■ Description of the task ■
The required output is the exact run of lines below that opens at the line with "Lemma run_later ops" and closes at the line with "intros i Hx%Exists_cons.".

- - - - -

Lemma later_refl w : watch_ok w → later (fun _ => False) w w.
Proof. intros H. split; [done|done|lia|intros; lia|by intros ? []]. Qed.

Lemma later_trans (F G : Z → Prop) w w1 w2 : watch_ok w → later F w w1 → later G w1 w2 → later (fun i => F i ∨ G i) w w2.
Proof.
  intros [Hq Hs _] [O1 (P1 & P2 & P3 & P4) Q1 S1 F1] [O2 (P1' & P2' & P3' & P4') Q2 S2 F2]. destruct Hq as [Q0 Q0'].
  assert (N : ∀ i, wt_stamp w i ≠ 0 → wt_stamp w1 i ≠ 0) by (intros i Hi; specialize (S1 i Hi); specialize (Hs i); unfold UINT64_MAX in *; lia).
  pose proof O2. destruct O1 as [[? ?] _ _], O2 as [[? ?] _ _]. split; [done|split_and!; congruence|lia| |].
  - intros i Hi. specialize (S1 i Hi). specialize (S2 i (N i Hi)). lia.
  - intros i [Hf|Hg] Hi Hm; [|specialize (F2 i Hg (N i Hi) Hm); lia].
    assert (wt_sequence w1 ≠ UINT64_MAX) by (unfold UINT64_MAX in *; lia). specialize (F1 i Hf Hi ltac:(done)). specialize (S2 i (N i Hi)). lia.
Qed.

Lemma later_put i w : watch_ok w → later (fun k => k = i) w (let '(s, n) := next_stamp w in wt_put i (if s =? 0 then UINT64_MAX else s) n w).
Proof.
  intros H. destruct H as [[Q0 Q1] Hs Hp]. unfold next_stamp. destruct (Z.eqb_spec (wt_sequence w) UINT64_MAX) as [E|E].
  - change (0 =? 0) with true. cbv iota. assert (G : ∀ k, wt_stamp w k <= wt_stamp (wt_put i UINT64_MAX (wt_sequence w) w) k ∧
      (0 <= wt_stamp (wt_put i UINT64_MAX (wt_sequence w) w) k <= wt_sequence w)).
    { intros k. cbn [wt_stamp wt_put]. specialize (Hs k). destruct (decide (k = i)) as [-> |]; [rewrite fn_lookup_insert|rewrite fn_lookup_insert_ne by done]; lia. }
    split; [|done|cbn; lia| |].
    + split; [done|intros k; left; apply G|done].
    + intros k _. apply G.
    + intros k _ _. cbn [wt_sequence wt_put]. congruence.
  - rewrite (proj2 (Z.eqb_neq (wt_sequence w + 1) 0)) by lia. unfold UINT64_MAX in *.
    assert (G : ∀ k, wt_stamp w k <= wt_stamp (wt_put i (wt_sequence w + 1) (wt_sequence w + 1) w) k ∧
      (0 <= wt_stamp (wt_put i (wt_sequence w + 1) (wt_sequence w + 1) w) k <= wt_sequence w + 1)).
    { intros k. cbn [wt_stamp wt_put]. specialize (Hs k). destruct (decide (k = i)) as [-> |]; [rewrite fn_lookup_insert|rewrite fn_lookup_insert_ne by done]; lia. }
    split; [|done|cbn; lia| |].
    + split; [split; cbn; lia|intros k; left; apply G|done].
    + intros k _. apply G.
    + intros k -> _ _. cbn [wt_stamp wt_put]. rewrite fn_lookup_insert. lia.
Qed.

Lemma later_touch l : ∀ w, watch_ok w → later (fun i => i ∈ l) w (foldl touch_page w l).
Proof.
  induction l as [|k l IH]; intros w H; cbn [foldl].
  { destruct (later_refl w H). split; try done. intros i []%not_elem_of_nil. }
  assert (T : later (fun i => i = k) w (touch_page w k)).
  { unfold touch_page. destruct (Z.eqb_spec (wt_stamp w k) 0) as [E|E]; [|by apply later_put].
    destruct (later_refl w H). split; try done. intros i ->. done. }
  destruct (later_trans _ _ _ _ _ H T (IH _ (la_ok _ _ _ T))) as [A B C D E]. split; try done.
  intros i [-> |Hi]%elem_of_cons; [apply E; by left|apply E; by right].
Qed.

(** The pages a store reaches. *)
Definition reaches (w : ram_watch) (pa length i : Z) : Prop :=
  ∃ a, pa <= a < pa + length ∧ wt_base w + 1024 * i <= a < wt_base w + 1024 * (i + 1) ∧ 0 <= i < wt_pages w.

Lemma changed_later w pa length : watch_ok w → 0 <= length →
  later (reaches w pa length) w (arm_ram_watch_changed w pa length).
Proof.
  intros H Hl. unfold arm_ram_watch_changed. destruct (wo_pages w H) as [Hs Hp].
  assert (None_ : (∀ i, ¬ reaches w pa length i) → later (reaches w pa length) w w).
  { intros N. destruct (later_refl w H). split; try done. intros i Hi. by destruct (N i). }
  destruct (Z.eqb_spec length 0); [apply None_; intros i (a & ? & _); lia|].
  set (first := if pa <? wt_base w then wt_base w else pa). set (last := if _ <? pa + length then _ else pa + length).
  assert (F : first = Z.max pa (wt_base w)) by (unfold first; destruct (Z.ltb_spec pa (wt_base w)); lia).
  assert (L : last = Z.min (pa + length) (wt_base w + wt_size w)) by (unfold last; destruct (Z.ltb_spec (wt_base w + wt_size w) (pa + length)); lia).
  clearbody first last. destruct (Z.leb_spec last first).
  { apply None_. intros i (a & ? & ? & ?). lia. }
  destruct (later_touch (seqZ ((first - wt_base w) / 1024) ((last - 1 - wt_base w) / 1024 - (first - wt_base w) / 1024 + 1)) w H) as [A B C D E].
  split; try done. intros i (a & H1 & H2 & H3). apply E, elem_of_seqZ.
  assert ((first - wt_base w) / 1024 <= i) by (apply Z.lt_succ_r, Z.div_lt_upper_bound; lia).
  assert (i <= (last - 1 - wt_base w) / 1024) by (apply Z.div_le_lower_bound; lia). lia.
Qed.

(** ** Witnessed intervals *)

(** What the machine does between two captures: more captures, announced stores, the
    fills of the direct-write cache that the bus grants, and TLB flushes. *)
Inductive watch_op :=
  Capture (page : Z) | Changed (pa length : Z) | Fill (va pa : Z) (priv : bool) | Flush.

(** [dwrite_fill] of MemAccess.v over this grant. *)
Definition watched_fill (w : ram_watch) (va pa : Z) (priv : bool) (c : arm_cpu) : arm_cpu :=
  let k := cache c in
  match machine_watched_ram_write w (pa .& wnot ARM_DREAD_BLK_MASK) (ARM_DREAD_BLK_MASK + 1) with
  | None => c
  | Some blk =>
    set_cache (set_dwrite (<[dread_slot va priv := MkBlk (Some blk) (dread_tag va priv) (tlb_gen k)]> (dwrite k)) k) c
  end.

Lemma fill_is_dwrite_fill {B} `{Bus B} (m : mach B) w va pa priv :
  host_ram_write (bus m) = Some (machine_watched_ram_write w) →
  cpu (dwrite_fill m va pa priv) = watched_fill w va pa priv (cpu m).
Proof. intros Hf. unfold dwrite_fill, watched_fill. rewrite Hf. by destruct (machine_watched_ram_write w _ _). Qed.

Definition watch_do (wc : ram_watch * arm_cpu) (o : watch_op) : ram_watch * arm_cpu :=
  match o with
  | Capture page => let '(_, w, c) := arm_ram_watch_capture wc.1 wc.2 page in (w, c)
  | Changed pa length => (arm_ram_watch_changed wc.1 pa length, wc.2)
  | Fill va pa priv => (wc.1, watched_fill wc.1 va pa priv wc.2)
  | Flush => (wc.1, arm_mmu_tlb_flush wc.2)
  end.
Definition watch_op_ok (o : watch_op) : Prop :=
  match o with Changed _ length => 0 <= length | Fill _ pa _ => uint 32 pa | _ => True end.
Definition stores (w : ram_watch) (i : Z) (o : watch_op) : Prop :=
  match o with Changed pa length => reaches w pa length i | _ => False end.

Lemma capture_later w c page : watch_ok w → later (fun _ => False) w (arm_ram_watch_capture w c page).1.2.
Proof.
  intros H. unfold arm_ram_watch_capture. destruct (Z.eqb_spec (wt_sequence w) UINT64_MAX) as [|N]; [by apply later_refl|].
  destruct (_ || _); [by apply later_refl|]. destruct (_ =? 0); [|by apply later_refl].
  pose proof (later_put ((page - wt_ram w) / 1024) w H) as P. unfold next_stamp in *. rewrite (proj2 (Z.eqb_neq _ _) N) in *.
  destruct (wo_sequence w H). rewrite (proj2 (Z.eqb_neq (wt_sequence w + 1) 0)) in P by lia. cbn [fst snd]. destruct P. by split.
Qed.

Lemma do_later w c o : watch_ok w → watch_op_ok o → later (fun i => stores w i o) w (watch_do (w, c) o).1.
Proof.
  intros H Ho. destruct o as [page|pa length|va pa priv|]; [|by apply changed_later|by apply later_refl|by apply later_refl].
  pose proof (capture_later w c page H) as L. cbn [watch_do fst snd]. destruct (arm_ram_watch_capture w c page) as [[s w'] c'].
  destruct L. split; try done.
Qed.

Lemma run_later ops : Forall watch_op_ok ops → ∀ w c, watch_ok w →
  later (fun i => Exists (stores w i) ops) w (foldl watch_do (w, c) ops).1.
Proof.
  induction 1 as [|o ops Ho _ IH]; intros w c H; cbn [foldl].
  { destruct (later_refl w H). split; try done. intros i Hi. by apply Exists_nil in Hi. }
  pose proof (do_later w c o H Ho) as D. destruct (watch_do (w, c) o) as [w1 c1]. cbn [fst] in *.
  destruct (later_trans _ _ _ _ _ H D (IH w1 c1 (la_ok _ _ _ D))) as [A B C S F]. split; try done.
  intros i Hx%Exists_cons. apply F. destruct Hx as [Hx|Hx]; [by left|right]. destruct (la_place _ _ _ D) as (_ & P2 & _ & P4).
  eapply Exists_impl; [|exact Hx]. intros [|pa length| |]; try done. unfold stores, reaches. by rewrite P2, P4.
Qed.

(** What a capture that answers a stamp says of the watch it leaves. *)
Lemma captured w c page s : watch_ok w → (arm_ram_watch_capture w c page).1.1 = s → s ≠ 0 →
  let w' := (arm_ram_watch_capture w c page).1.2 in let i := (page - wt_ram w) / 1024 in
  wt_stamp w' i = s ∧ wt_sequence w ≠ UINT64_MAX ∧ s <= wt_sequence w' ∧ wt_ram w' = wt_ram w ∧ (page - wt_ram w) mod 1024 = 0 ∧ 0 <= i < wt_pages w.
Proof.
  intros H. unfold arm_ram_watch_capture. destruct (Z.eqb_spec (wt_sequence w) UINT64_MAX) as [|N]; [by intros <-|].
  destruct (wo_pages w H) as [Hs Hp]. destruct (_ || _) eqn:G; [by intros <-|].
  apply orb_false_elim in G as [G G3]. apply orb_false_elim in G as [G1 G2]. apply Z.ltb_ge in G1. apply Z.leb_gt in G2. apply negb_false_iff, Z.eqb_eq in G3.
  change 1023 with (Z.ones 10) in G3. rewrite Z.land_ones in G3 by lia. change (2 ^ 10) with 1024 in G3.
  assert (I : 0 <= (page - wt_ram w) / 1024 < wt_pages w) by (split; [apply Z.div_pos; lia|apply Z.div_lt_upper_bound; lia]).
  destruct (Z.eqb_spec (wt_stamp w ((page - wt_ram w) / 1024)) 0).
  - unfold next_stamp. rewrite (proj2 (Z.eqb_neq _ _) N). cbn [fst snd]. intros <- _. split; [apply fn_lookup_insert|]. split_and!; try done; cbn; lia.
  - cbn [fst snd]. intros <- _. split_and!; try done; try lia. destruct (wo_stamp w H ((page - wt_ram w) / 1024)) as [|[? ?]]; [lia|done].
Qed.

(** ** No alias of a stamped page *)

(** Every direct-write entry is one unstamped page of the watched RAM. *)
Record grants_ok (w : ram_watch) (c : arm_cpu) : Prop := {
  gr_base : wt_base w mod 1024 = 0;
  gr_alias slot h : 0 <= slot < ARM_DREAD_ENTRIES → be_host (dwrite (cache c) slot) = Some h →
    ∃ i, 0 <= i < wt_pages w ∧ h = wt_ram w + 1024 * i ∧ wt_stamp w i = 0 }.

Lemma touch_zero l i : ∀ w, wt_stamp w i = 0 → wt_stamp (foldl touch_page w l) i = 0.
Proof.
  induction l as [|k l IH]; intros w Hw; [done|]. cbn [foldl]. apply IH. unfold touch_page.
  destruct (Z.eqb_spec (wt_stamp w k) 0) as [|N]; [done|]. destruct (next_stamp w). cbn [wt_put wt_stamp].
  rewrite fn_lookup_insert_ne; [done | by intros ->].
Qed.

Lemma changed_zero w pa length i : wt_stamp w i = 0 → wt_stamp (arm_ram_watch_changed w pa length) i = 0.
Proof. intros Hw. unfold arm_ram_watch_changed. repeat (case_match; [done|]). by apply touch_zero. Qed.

- - - - -

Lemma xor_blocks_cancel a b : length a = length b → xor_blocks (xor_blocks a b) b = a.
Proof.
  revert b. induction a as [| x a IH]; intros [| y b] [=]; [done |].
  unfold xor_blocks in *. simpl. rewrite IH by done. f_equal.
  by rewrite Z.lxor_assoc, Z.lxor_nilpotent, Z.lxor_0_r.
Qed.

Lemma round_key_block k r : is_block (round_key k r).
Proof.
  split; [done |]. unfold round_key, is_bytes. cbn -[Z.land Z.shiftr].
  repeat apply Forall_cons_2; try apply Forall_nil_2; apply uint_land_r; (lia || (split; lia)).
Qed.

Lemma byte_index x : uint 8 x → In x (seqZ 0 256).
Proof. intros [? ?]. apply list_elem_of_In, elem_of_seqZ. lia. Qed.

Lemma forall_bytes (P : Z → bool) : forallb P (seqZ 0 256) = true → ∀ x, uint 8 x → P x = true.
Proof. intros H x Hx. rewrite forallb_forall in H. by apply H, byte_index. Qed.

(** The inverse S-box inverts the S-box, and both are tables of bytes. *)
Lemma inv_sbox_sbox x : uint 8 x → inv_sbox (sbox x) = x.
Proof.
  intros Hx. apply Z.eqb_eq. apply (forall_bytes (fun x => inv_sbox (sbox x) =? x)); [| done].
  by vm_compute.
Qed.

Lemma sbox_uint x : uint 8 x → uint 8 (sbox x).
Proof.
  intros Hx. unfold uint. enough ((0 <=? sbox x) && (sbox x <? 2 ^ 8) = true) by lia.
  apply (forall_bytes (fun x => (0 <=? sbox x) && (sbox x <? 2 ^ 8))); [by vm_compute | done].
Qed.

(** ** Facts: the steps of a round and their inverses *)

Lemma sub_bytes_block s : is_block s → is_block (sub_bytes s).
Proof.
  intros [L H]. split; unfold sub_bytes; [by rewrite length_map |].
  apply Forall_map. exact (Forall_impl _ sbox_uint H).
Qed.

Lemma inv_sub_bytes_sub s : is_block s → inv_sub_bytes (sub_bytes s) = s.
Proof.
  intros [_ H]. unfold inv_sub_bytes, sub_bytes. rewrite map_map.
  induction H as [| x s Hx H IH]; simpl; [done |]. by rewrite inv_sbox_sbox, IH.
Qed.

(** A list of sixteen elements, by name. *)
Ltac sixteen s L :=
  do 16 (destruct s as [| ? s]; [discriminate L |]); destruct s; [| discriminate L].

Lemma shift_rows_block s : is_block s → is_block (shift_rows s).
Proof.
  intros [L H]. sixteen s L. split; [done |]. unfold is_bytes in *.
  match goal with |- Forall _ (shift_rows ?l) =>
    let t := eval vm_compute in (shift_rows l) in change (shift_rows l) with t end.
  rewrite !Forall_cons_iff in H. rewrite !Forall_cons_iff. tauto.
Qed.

- - - - -

■ Written answer ■
Lemma run_later ops : Forall watch_op_ok ops → ∀ w c, watch_ok w →
  later (fun i => Exists (stores w i) ops) w (foldl watch_do (w, c) ops).1.
Proof.
  induction 1 as [|o ops Ho _ IH]; intros w c H; cbn [foldl].
  { destruct (later_refl w H). split; try done. intros i Hi. by apply Exists_nil in Hi. }
  pose proof (do_later w c o H Ho) as D. destruct (watch_do (w, c) o) as [w1 c1]. cbn [fst] in *.
  destruct (later_trans _ _ _ _ _ H D (IH w1 c1 (la_ok _ _ _ D))) as [A B C S F]. split; try done.
  intros i Hx%Exists_cons. apply F. destruct Hx as [Hx|Hx]; [by left|right]. destruct (la_place _ _ _ D) as (_ & P2 & _ & P4).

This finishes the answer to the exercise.